§ Task description: Within the records below, find each line that holds the string "pieces", then copy it.

--- Material provided ---

(** * Listing adapters, table props and the e-mail option helper

    A shallow embedding of the listing glue code of the dashboard and
    visualization plugins, of the visualization-listing registration shim
    and of the e-mail option helper of the stack connectors, together with
    the properties their specification states about them.

    JavaScript strings are sequences of UTF-16 code units; asynchronous
    functions are computations in a state-and-rejection monad whose state
    holds the component state and the history of calls made to services
    that live outside these files. *)

From Stdlib Require Import ZArith NArith String Ascii.
From stdpp Require Import base tactics option list gmap.

Local Open Scope N_scope.

(** ** JavaScript strings *)

Module Js.

(** A string value: its UTF-16 code units. *)
Definition jsstring : Type := list N.

(** Literals of the source text (all of them are ASCII). *)
Definition str (s : string) : jsstring :=
  map N_of_ascii (list_ascii_of_string s).

(** [ToBoolean] on a string: only the empty string is falsy. *)
Definition truthy (s : jsstring) : bool :=
  match s with [] => false | _ :: _ => true end.

(** [ToBoolean] on [string | undefined]. *)
Definition truthy_opt (o : option jsstring) : bool :=
  match o with None => false | Some s => truthy s end.

(** WhiteSpace and LineTerminator code units, the ones
    [String.prototype.trim] strips. *)
Definition isWhiteSpace (c : N) : bool :=
  (c =? 0x09) || (c =? 0x0A) || (c =? 0x0B) || (c =? 0x0C) || (c =? 0x0D)
  || (c =? 0x20) || (c =? 0xA0) || (c =? 0x1680)
  || ((0x2000 <=? c) && (c <=? 0x200A))
  || (c =? 0x2028) || (c =? 0x2029) || (c =? 0x202F) || (c =? 0x205F)
  || (c =? 0x3000) || (c =? 0xFEFF).

Fixpoint trimStart (s : jsstring) : jsstring :=
  match s with
  | [] => []
  | c :: r => if isWhiteSpace c then trimStart r else s
  end.

Definition trimEnd (s : jsstring) : jsstring :=
  reverse (trimStart (reverse s)).

(** [s.trim()] *)
Definition trim (s : jsstring) : jsstring := trimEnd (trimStart s).

(** [s.split(sep)] for a separator of one code unit: the pieces between
    the separators, empty pieces included; the empty string splits into
    one empty piece. *)
Fixpoint split (sep : N) (s : jsstring) : list jsstring :=
  match s with
  | [] => [[]]
  | c :: r =>
      if c =? sep then [] :: split sep r
      else match split sep r with
           | [] => [[c]]
           | piece :: pieces => (c :: piece) :: pieces
           end
  end.

Definition comma : N := 0x2C.

(** The double quote. *)
Definition dquote : N := 0x22.

(** A [Set] of strings: its elements in insertion order.  [add] leaves
    the set alone when the value is in it already (SameValueZero is
    equality of code units on strings). *)
Definition StringSet : Type := list jsstring.

Definition Set_add (x : jsstring) (s : StringSet) : StringSet :=
  if decide (x ∈ s) then s else s ++ [x].

(** [new Set(iterable)] *)
Definition Set_new (l : list jsstring) : StringSet :=
  foldl (fun s x => Set_add x s) [] l.

(** [Array.from(set)] *)
Definition Array_from (s : StringSet) : list jsstring := s.

End Js.

Import Js.

(** ** The e-mail option helper of the stack connectors *)

Module Email.

Record EmailOption : Type := { label : jsstring }.

(** [getFormattedEmailOptions(searchValue, previousOptions)] *)
Definition getFormattedEmailOptions
    (searchValue : jsstring) (previousOptions : list EmailOption)
    : list EmailOption :=
  if negb (truthy (trim searchValue)) then previousOptions
  else
    let previousEmails := map label previousOptions in
    let allUniqueEmails := Set_new previousEmails in
    let allUniqueEmails :=
      foldl (fun acc email =>
               let trimmedEmail := trim email in
               if truthy trimmedEmail then Set_add trimmedEmail acc else acc)
            allUniqueEmails (split comma searchValue) in
    let formattedOptions :=
      map (fun email => {| label := email |}) (Array_from allUniqueEmails) in
    formattedOptions.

---

§ Answer to the problem:
(** [s.split(sep)] for a separator of one code unit: the pieces between
    the separators, empty pieces included; the empty string splits into
           | piece :: pieces => (c :: piece) :: pieces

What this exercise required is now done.